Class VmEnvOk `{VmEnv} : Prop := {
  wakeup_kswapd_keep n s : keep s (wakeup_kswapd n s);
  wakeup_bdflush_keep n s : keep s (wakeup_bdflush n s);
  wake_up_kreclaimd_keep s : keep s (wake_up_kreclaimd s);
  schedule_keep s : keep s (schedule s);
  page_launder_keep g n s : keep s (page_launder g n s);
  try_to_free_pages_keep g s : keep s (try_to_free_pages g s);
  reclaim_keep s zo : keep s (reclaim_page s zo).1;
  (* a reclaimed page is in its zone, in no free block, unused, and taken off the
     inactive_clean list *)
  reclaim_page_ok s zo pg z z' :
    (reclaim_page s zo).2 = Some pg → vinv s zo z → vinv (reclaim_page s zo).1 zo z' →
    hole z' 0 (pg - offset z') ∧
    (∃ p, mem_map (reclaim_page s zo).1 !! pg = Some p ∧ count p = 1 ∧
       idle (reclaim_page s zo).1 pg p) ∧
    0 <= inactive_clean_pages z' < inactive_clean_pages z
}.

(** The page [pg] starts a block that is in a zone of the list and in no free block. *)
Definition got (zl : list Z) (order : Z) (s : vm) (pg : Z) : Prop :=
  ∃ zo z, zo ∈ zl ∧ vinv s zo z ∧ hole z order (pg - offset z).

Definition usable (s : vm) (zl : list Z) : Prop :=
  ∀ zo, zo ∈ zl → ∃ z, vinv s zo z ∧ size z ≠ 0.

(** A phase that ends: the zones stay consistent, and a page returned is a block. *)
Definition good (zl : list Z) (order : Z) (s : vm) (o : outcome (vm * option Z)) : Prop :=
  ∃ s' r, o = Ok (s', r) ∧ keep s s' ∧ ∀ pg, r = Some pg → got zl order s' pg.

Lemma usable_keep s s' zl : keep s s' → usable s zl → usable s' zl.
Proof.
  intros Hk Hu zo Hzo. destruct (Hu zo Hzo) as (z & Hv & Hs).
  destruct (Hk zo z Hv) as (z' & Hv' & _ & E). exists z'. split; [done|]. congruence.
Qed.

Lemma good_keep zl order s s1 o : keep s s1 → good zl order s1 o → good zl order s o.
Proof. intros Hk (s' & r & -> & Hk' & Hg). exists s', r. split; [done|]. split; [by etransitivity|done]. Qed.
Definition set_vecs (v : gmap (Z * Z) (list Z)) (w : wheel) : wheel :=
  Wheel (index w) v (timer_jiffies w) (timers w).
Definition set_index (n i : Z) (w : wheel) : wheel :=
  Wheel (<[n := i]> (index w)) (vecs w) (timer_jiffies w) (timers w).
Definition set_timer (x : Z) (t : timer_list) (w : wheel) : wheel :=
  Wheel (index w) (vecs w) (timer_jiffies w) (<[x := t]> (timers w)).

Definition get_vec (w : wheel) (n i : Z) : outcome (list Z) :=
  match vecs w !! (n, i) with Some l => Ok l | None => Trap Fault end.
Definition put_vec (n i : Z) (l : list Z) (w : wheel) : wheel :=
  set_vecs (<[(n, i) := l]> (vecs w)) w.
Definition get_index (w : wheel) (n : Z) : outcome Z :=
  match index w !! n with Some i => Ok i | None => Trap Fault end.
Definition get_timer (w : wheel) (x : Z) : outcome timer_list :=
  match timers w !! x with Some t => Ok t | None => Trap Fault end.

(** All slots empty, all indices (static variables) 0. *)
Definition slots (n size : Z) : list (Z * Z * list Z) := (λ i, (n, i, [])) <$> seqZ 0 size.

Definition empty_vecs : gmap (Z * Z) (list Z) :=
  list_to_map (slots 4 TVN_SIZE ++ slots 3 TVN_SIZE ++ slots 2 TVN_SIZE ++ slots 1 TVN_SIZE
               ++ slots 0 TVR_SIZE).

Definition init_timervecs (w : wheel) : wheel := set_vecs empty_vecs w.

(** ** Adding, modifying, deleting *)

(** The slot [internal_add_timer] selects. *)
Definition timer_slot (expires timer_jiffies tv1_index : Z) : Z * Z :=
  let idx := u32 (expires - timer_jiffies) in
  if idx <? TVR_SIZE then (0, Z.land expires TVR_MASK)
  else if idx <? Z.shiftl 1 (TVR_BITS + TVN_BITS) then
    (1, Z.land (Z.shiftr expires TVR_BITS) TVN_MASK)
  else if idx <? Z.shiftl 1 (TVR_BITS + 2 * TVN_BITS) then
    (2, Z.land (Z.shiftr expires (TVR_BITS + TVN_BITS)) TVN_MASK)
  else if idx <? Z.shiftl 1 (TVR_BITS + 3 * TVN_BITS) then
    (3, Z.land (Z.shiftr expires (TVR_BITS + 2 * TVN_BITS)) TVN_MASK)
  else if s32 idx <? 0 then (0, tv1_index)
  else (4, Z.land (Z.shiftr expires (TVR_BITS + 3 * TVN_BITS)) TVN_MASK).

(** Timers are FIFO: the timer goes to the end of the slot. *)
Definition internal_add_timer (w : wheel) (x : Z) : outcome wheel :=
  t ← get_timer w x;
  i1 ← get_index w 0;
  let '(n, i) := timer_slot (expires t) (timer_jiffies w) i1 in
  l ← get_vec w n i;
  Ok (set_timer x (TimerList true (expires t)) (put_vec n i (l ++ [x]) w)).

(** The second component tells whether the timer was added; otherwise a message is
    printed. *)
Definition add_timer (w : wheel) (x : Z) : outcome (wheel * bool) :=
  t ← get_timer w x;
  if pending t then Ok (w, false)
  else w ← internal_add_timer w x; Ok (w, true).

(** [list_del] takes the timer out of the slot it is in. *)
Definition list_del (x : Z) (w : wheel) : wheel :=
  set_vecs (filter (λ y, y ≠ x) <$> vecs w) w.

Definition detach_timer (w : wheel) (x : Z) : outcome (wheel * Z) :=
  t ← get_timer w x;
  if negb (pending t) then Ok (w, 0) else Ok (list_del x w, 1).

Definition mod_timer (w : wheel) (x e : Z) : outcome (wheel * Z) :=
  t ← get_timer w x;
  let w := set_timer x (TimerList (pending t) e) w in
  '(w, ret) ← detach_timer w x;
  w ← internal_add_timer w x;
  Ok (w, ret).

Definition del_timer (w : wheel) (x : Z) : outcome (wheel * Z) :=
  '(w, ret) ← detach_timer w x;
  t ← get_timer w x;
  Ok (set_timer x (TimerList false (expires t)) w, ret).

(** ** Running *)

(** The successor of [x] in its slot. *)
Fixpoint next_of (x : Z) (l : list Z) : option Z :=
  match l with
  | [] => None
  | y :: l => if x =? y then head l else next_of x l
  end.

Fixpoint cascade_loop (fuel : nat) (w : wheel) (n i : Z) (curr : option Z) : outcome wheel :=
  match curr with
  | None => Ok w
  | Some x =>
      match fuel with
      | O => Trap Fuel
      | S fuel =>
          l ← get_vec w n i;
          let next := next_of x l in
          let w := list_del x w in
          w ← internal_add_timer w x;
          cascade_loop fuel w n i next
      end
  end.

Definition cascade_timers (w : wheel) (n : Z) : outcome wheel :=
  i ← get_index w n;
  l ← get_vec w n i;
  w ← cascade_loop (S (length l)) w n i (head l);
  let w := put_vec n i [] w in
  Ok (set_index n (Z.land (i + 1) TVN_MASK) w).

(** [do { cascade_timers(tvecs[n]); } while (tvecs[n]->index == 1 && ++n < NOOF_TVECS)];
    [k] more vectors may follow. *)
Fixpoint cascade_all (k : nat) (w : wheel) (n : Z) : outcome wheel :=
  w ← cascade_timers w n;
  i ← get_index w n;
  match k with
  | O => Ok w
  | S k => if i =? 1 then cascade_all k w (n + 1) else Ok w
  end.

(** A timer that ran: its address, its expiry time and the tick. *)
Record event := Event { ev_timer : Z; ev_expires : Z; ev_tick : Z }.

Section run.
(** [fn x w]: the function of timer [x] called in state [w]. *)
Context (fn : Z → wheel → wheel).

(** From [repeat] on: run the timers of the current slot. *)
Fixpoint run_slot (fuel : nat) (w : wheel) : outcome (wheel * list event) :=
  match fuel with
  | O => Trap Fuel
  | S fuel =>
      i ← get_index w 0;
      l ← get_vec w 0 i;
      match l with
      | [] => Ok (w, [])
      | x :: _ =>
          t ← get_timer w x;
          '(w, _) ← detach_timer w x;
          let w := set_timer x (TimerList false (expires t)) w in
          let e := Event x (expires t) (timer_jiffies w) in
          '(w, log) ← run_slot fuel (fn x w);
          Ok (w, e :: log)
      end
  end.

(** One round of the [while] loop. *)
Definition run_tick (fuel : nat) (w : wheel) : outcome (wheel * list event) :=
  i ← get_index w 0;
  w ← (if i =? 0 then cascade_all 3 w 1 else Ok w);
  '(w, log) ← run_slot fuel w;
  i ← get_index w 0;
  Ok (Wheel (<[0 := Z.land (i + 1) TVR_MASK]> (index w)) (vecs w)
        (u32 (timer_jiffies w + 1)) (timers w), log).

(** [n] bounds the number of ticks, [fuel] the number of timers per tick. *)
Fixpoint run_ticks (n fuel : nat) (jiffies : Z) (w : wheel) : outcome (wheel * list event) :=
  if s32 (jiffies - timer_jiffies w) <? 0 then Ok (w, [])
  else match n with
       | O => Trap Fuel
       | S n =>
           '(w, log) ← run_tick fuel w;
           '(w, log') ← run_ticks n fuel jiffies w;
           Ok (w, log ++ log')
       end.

# WHAT IS BEING ASKED
Repeat word for word the lines running from the line containing "w ← (if i =? 0" to the end of the entries above, inclusive.

# SOLVED PROBLEM
  w ← (if i =? 0 then cascade_all 3 w 1 else Ok w);
  '(w, log) ← run_slot fuel w;
  i ← get_index w 0;
  Ok (Wheel (<[0 := Z.land (i + 1) TVR_MASK]> (index w)) (vecs w)
        (u32 (timer_jiffies w + 1)) (timers w), log).

(** [n] bounds the number of ticks, [fuel] the number of timers per tick. *)
Fixpoint run_ticks (n fuel : nat) (jiffies : Z) (w : wheel) : outcome (wheel * list event) :=
  if s32 (jiffies - timer_jiffies w) <? 0 then Ok (w, [])
  else match n with
       | O => Trap Fuel
       | S n =>
           '(w, log) ← run_tick fuel w;
           '(w, log') ← run_ticks n fuel jiffies w;
           Ok (w, log ++ log')
       end.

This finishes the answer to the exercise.